Required work:
Whenever a line in the data holds the string "exact", copy that line.

▶

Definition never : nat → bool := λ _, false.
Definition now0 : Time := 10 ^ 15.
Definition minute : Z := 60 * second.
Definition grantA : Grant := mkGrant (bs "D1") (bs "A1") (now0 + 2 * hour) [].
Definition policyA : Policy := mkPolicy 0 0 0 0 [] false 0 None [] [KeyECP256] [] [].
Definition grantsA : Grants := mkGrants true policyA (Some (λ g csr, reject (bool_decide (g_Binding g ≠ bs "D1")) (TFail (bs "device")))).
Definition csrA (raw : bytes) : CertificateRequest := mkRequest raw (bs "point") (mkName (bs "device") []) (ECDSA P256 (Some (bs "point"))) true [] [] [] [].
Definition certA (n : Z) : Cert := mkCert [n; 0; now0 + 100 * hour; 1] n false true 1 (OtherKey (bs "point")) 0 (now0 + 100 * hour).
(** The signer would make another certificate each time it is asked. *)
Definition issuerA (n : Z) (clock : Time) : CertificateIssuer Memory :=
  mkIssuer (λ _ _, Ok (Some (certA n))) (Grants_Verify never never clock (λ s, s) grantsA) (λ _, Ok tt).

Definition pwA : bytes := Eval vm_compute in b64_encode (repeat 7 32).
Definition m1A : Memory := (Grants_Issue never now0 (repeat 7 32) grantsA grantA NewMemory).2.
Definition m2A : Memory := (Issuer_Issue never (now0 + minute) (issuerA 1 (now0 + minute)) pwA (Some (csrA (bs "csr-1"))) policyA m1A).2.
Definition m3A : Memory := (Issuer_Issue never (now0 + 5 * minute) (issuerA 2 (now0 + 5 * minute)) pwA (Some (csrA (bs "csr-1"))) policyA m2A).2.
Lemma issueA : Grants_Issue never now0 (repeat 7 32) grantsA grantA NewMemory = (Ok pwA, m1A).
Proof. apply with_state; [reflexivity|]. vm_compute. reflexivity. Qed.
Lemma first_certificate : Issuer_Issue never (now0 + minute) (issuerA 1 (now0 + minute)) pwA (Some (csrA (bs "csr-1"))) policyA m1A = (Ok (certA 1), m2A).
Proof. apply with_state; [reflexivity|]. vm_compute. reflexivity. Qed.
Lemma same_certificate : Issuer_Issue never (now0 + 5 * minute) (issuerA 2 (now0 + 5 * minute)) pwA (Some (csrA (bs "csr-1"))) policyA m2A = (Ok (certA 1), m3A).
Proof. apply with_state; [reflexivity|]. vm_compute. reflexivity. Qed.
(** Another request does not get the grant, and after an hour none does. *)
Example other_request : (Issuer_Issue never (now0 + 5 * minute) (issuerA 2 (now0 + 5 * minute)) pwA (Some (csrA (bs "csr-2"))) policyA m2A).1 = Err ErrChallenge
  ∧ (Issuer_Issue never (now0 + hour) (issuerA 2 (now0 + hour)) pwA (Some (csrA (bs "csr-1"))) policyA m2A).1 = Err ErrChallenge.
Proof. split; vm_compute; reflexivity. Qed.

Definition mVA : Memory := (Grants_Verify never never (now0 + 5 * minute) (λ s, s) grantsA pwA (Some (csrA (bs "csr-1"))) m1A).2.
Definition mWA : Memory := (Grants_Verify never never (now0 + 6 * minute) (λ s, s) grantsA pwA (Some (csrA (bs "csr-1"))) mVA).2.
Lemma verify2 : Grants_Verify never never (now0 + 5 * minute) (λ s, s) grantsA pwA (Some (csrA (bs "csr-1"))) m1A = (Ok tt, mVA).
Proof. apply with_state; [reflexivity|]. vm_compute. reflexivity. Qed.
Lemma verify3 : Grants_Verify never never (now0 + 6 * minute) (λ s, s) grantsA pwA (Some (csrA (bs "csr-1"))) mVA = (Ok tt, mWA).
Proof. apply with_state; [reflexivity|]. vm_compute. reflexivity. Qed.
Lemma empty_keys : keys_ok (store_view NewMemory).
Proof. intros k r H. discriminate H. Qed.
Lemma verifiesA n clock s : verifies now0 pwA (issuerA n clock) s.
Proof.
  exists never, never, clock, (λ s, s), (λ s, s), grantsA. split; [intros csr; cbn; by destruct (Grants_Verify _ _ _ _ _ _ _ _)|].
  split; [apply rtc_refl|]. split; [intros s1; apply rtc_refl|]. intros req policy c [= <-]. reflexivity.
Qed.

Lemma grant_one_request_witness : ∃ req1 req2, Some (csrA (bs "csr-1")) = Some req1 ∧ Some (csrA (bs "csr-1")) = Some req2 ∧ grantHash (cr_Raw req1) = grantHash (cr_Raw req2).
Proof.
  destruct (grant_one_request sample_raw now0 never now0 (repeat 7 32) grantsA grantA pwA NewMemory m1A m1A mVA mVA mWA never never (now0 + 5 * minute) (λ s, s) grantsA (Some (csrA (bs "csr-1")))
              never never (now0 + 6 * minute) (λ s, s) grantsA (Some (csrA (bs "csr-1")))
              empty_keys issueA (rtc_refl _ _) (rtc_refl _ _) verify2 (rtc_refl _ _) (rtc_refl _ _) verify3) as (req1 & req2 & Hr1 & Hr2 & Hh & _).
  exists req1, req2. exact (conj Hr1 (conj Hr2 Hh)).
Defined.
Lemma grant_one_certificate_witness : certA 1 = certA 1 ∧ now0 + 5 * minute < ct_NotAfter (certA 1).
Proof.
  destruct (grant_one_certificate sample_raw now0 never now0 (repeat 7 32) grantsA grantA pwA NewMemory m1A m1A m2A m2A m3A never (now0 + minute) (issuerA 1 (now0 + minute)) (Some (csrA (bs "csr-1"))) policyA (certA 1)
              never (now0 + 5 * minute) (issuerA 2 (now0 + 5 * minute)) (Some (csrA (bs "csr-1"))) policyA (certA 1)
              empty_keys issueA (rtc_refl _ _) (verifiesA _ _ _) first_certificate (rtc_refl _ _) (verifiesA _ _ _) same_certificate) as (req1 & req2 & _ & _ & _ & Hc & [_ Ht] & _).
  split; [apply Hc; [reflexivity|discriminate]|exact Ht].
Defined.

◀

Exercise answer:
  exists req1, req2. exact (conj Hr1 (conj Hr2 Hh)).
  split; [apply Hc; [reflexivity|discriminate]|exact Ht].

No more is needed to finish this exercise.